**What the task requires:**
Print each of the records below, leaving every word as it is.
Segment Start: Available data
Lemma new_entry_keeps_one_open id k now st :
  open_entry_of id (time_entries st) = None ->
  one_open_entry_each st ->
  one_open_entry_each
    (set_time_entries (time_entries st ++ [mkTimeEntry k id now None]) st).
Proof.
  intros Hnone Hinv i. rewrite open_entries_new_entry, length_app.
  destruct (Z.eqb_spec i id) as [->|Hne]; simpl.
  - unfold open_entries. rewrite (find_None_filter _ _ Hnone). simpl. lia.
  - specialize (Hinv i). lia.
Qed.

Lemma clock_in_keeps_one_open id now st :
  one_open_entry_each st -> one_open_entry_each (clock_in id now st).2.
Proof.
  intros Hinv. unfold clock_in.
  destruct (students st !! id); [|exact Hinv].
  destruct (open_entry_of id (time_entries st)) eqn:E; [exact Hinv|].
  now apply new_entry_keeps_one_open.
Qed.

Lemma student_clock_in_keeps_one_open sid now st :
  one_open_entry_each st ->
  one_open_entry_each (student_clock_in sid now st).2.
Proof.
  intros Hinv. unfold student_clock_in.
  destruct sid as [i|]; [|exact Hinv].
  destruct (not_sid (Some i)); [exact Hinv|].
  destruct (students st !! i) as [s|]; [|exact Hinv].
  destruct (hours_reached s); [exact Hinv|].
  destruct (open_entry_of i (time_entries st)) eqn:E; [exact Hinv|].
  now apply new_entry_keeps_one_open.
Qed.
Segment End: Available data
**Solution below:**
Lemma new_entry_keeps_one_open id k now st :
  open_entry_of id (time_entries st) = None ->
  one_open_entry_each st ->
  one_open_entry_each
    (set_time_entries (time_entries st ++ [mkTimeEntry k id now None]) st).
Proof.
  intros Hnone Hinv i. rewrite open_entries_new_entry, length_app.
  destruct (Z.eqb_spec i id) as [->|Hne]; simpl.
  - unfold open_entries. rewrite (find_None_filter _ _ Hnone). simpl. lia.
  - specialize (Hinv i). lia.
Qed.

Lemma clock_in_keeps_one_open id now st :
  one_open_entry_each st -> one_open_entry_each (clock_in id now st).2.
Proof.
  intros Hinv. unfold clock_in.
  destruct (students st !! id); [|exact Hinv].
  destruct (open_entry_of id (time_entries st)) eqn:E; [exact Hinv|].
  now apply new_entry_keeps_one_open.
Qed.

Lemma student_clock_in_keeps_one_open sid now st :
  one_open_entry_each st ->
  one_open_entry_each (student_clock_in sid now st).2.
Proof.
  intros Hinv. unfold student_clock_in.
  destruct sid as [i|]; [|exact Hinv].
  destruct (not_sid (Some i)); [exact Hinv|].
  destruct (students st !! i) as [s|]; [|exact Hinv].
  destruct (hours_reached s); [exact Hinv|].
  destruct (open_entry_of i (time_entries st)) eqn:E; [exact Hinv|].
  now apply new_entry_keeps_one_open.
Qed.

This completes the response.